The winner takes it all

© Bundeszentrale für politische Bildung/bpb

In Deutschland werden 299 Bundestagsabgeordnete per Mehrheitswahl bestimmt. Die Zahl entspricht nicht zufällig der Zahl der Wahlkreise. Denn in jedem der 299 Wahlkreise gibt es ein so genanntes Direktmandat zu holen.

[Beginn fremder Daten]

(** * Presence tracking bot (main.py): a shallow embedding and its properties

    The development follows the layout of [main.py]:
    - [Fetcher]   : [chunked], [get_presences] (lines 107-150)
    - [Tracker]   : the loop over the snapshot (lines 196-234) and the online
                    notifications (lines 236-244)
    - [Renderer]  : the status box (lines 246-275)
    - [Publisher] : send-or-edit of the status message (lines 277-299)
    - [Tick]      : [update_status_message] as a whole (lines 167-306), runs
                    of ticks, and the vocabulary of the specification
    - [Restart]   : [auto_restart_check] (lines 309-328)
    - [Examples]  : concrete ticks
    - [Friends]   : [get_friends_list] (lines 112-133)
    - [Usernames] : [get_usernames] (lines 152-164)
    - [Commands]  : [cmd_add], [cmd_hapus] (lines 331-350) and the monitored
                    set (lines 180-185)
    - [Acquire]   : what a tick fetches (lines 180-194)
    - [PublisherRun] : the publisher over successive ticks

    Time stamps ([datetime]) and durations ([timedelta]) are integers counting
    microseconds; user ids and message ids are integers.  Dictionaries that
    are only looked up and updated are finite maps, the set of online ids is
    a finite set, and [presence_map], which the loop iterates, is an
    insertion-ordered association list.  The two library methods the status
    box depends on, [strftime] and [str.lower], are parameters of the
    renderer and of the tick ([Renderer.pylib]); the answers of the network
    and the outcome of file writes are inputs of the functions that make
    the calls. *)

From stdpp Require Import gmap strings list pretty sorting.
From Stdlib Require Import ZArith Lia Ascii.
(** Two rows of one identity with different versions give rise to a
    DiffPair. *)
Lemma two_versions_differences df l r :
  (forall x, In x (rows df) -> notna (get x "DET_ROW_NUM") = true) ->
  In l (rows df) -> In r (rows df) ->
  key_of id_columns r = key_of id_columns l ->
  forallb notna (key_of id_columns l) = true ->
  get l "DET_ROW_NUM" <> get r "DET_ROW_NUM" ->
  differences_list df <> [].
Proof.
  intros Hna Hl Hr Kr Hk Hne.
  destruct (@groupby_member (sort_values sort_columns df)
              (key_of id_columns l) l) as (gd & Hg & Hlg); auto.
  { now apply sort_values_rows_In. }
  assert (Hrg : In r (rows gd)) by (eapply group_row_member; eauto).
  assert (Hgna : forall x, In x (rows gd) ->
                           notna (get x "DET_ROW_NUM") = true).
  { intros x Hx. apply Hna. eapply group_row_source; eauto. }
  set (gs := sort_values ["DET_ROW_NUM"] gd).
  assert (Hvl : In (get l "DET_ROW_NUM") (unique_nums gs)).
  { apply unique_nums_In. exists l. split; auto.
    now apply sort_values_rows_In. }
  assert (Hvr : In (get r "DET_ROW_NUM") (unique_nums gs)).
  { apply unique_nums_In. exists r. split; auto.
    now apply sort_values_rows_In. }
  destruct (@two_versions_pair (unique_nums gs) _ _
              (strict_NoDup (unique_nums_strict gs)) Hvl Hvr Hne)
    as ([a b] & Hp).
  pose proof (version_pairs_In _ _ _ Hp) as [Ha Hb].
  pose proof (@group_pair_length _ _ gd a b (py_max (unique_nums gs))
                Hg Hgna Ha Hb) as Hlen.
  cbv zeta in Hlen. fold gs in Hlen.
  assert (Hcount : forall v, In v (unique_nums gs) ->
            List.length (rows (select_eq "DET_ROW_NUM" v gs)) <> 0).
  { intros v Hv. apply unique_nums_In in Hv. destruct Hv as (x & Hx & Ex).
    assert (In x (rows (select_eq "DET_ROW_NUM" v gs))) as Hin.
    { apply select_eq_In; auto. rewrite <- Ex. apply Hgna.
      now apply sort_values_rows_In in Hx. }
    destruct (rows (select_eq "DET_ROW_NUM" v gs)); [contradiction|].
    discriminate. }
  assert (Hpair : process_pair (key_of id_columns l) gs
                    (py_max (unique_nums gs)) a b <> []).
  { intros E. rewrite E in Hlen. cbn [List.length] in Hlen.
    pose proof (Hcount a Ha). pose proof (Hcount b Hb). nia. }
  intros E. unfold differences_list in E.
  assert (Hgroup : process_group (key_of id_columns l, gd) = []).
  { destruct (process_group (key_of id_columns l, gd)) as [|f fs] eqn:Eg; auto.
    assert (In f (flat_map process_group
                    (groupby id_columns (sort_values sort_columns df)))) as Hin.
    { apply in_flat_map. exists (key_of id_columns l, gd). split; auto.
      rewrite Eg. now left. }
    rewrite E in Hin. contradiction. }
  unfold process_group in Hgroup. fold gs in Hgroup.
  destruct (process_pair (key_of id_columns l) gs (py_max (unique_nums gs)) a b)
    as [|f fs] eqn:Ep; [congruence|].
  assert (In f (flat_map
                  (fun p => process_pair (key_of id_columns l) gs
                              (py_max (unique_nums gs)) (fst p) (snd p))
                  (version_pairs (unique_nums gs)))) as Hin.
  { apply in_flat_map. exists (a, b). split; auto. cbn [fst snd].
    rewrite Ep. now left. }
  rewrite Hgroup in Hin. contradiction.
Qed.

Vertreter der Parteien, aber auch Parteilose werben um die Erststimmen der Wahlberechtigten ihres Wahlkreises. Wer die meisten bekommt, darf als Abgeordneter in den Bundestag einziehen. Es genügt die einfache Mehrheit: The winner takes it all. Egal, ob der siegreiche Kandidat 20 oder gar 60 Prozent der Erststimmen auf sich vereint: Das Mandat gehört ihm... oder ihr. Die anderen schauen in die Röhre. Dieses System begünstigt meist die Kandidaten großer (Volks-)Parteien.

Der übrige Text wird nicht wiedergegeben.